Il peso del lavoro dipendente e dei pensionati

A sostenere la crescita complessiva dei redditi regionali sono soprattutto lavoratori dipendenti e pensionati, che contribuiscono in modo decisivo al miglioramento medio.

Un dato che, secondo gli analisti, riflette anche il recupero delle retribuzioni, rimaste a lungo indietro rispetto all’inflazione, e ora in fase di adeguamento.

Il confronto con le altre regioni

Nel confronto territoriale, il reddito medio degli autonomi umbri nel 2024 si attesta a 55.200 euro, inferiore a quello di Marche (62.500), Toscana (61.300) e Lazio (63.500).
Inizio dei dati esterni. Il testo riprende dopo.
Definition message_fields (m : Message) : list (jstr * option jsval) :=
  [(js "key", Some (JStr (key m))); (js "from", Some (JStr (role_text (from m))));
   (js "versions", Some (JArr (version_value <$> versions m)));
   (js "createdAt", JNum <$> createdAt m); (js "startedAt", JNum <$> startedAt m);
   (js "completedAt", JNum <$> completedAt m); (js "durationMs", JNum <$> durationMs m);
   (js "sources", (fun l => JArr (source_value <$> l)) <$> sources m);
   (js "reasoning", reasoning_value <$> reasoning m);
   (js "isReasoningStreaming", JBool <$> isReasoningStreaming m);
   (js "isReasoningComplete", JBool <$> isReasoningComplete m);
   (js "isContentComplete", JBool <$> isContentComplete m);
   (js "status", (fun s => JStr (status_text s)) <$> status m);
   (js "errorCode", defined (errorCode m))].

Definition message_value (m : Message) : jsval := members (message_fields m).
Definition messages_value (ms : list Message) : jsval := JArr (message_value <$> ms).

Definition config_value (c : PlaygroundConfig) : jsval :=
  members [(js "model", Some (JStr (model c))); (js "group", Some (JStr (group c)));
           (js "temperature", Some (JNum (temperature c))); (js "top_p", Some (JNum (top_p c)));
           (js "max_tokens", Some (JNum (max_tokens c))); (js "frequency_penalty", Some (JNum (frequency_penalty c)));
           (js "presence_penalty", Some (JNum (presence_penalty c)));
           (js "seed", Some (match seed c with Some x => JNum x | None => JNull end)); (js "stream", Some (JBool (stream c)))].

Definition enabled_value (e : ParameterEnabled) : jsval :=
  members [(js "temperature", Some (JBool (en_temperature e))); (js "top_p", Some (JBool (en_top_p e)));
           (js "max_tokens", Some (JBool (en_max_tokens e))); (js "frequency_penalty", Some (JBool (en_frequency_penalty e)));
           (js "presence_penalty", Some (JBool (en_presence_penalty e))); (js "seed", Some (JBool (en_seed e)))].

(** Reading a member of a value that the schema has accepted: its type is known. *)
Definition member_get (v : jsval) (name : string) : jsval :=
  match v with JObj entries => obj_get entries (js name) | _ => JUndefined end.

Definition text_member (v : jsval) : jstr := match v with JStr s => s | _ => [] end.
Definition number_member (v : jsval) : option f64 := match v with JNum x => Some x | _ => None end.
Definition bool_member (v : jsval) : option bool := match v with JBool b => Some b | _ => None end.
Definition items_member (v : jsval) : list jsval := match v with JArr items => items | _ => [] end.

Definition role_member (v : jsval) : MessageRole :=
  if jeqb (text_member v) (role_text User) then User
  else if jeqb (text_member v) (role_text Assistant) then Assistant else System.

Definition status_member (v : jsval) : option MessageStatus :=
  List.find (fun s => match v with JStr t => jeqb t (status_text s) | _ => false end) [Loading; Streaming; Complete; Error].

Definition reasoning_member (v : jsval) : option Reasoning :=
  match v with
  | JObj _ => Some {| r_content := text_member (member_get v "content"); r_duration := default fzero (number_member (member_get v "duration"));
                      r_startedAt := number_member (member_get v "startedAt"); r_completedAt := number_member (member_get v "completedAt");
                      r_durationMs := number_member (member_get v "durationMs") |}
  | _ => None
  end.

Definition sources_member (v : jsval) : option (list (jstr * jstr)) :=
  match v with
  | JArr items => Some ((fun s => (text_member (member_get s "href"), text_member (member_get s "title"))) <$> items)
  | _ => None
  end.

Definition message_of (v : jsval) : Message :=
  {| key := text_member (member_get v "key"); from := role_member (member_get v "from");
     versions := (fun w => {| v_id := text_member (member_get w "id"); v_content := text_member (member_get w "content") |}) <$> items_member (member_get v "versions");
     createdAt := number_member (member_get v "createdAt"); startedAt := number_member (member_get v "startedAt");
     completedAt := number_member (member_get v "completedAt"); durationMs := number_member (member_get v "durationMs");
     sources := sources_member (member_get v "sources"); reasoning := reasoning_member (member_get v "reasoning");
     isReasoningStreaming := bool_member (member_get v "isReasoningStreaming");
     isReasoningComplete := bool_member (member_get v "isReasoningComplete");
     isContentComplete := bool_member (member_get v "isContentComplete");
     status := status_member (member_get v "status"); errorCode := member_get v "errorCode" |}.

Definition messages_of (v : jsval) : list Message := message_of <$> items_member v.

(** ** storage.ts: reading and writing *)

(** The items of [localStorage]. *)
Abbreviation local_storage := (gmap jstr jstr).

(** [JSON.parse(saved)]; [null] when there is no text. *)
Definition readStoredValue (s : local_storage) (k : jstr) : option jsval :=
  match s !! k with
  | None | Some [] => Some JNull
  | Some saved => json_parse saved
  end.

(** With the storage, from which a text that is too long is removed. *)
Definition readStoredMessagesValue (s : local_storage) : option jsval * local_storage :=
  match s !! MESSAGES_KEY with
  | None | Some [] => (Some JNull, s)
  | Some saved =>
      if (MAX_STORED_MESSAGES_BYTES <? N.of_nat (length saved))%N then (Some JNull, delete MESSAGES_KEY s)
      else (json_parse saved, s)
  end.

Definition unwrapStoredValue (value : jsval) : jsval :=
  match value with
  | JObj entries =>
      if existsb (fun e => jeqb (fst e) (js "version")) entries && existsb (fun e => jeqb (fst e) (js "data")) entries
      then obj_get entries (js "data") else value
  | _ => value
  end.

Definition envelope (data : jsval) : jsval :=
  members [(js "version", Some (JNum (f64_of_Z STORAGE_VERSION))); (js "data", defined data)].

Section Writing.
Context (accepts : local_storage -> jstr -> jstr -> bool).

(** [localStorage.setItem] *)
Definition setItem (s : local_storage) (k text : jstr) : option local_storage :=
  if accepts s k text then Some (<[k := text]> s) else None.

Definition writeStoredValue (s : local_storage) (k : jstr) (data : jsval) : option local_storage :=
  text ← json_stringify_value [] (envelope data);
  setItem s k text.
End Writing.

(** ** storage.ts: limits *)

Definition trimMessages (messages : list Message) : list Message :=
  if Nat.leb (length messages) MAX_STORED_MESSAGES then messages
  else drop (length messages - MAX_STORED_MESSAGES) messages.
Anche la Sardegna supera l’Umbria, mentre le regioni più ricche restano Lombardia, Emilia-Romagna e le province autonome del Nord.

Analogo il quadro per le ditte individuali: in Umbria il reddito medio è di 66.800 euro contro una media nazionale di 84.300 euro, il valore più basso del Centro-Nord insieme ad alcune aree del Centro Italia.

Il bilancio della Camera di Commercio

Sul tema interviene il presidente della Camera di Commercio dell’Umbria, Giorgio Mencaroni, che invita a leggere il dato nel suo insieme:

“I dati confermano un passaggio delicato per il lavoro autonomo e per le ditte individuali umbre, che restano una componente essenziale della nostra economia diffusa. La battuta d’arresto del 2024 non cancella il recupero degli ultimi anni, ma segnala la necessità di rafforzare produttività, innovazione e accesso ai mercati. Allo stesso tempo, il forte miglioramento del reddito complessivo dimostra che l’Umbria ha capacità di crescita reale. La sfida è estendere questa dinamica anche al lavoro autonomo e alle piccole imprese”.

Un passo indietro nel breve, crescita nel lungo periodo

Se il 2024 segna una frenata per autonomi e piccole imprese, il quadro cambia guardando al medio periodo. Tra il 2019 e il 2024, infatti, il reddito reale degli autonomi umbri cresce del 10,6% contro il 2,3% nazionale, mentre quello delle ditte individuali aumenta del 29% contro il 19,2% italiano.

Un segnale che, secondo gli osservatori, indica più una pausa di assestamento che un’inversione strutturale del trend.

Un equilibrio ancora da consolidare

L’Umbria esce quindi dal 2024 con un quadro a due velocità: da un lato una forte crescita media dei redditi e un recupero significativo rispetto all’Italia, dall’altro una fragilità ancora evidente nel tessuto delle piccole imprese e del lavoro autonomo.

Una fotografia che conferma una regione in movimento, ma ancora alla ricerca di un equilibrio stabile tra crescita generale e tenuta del suo sistema produttivo tradizionale.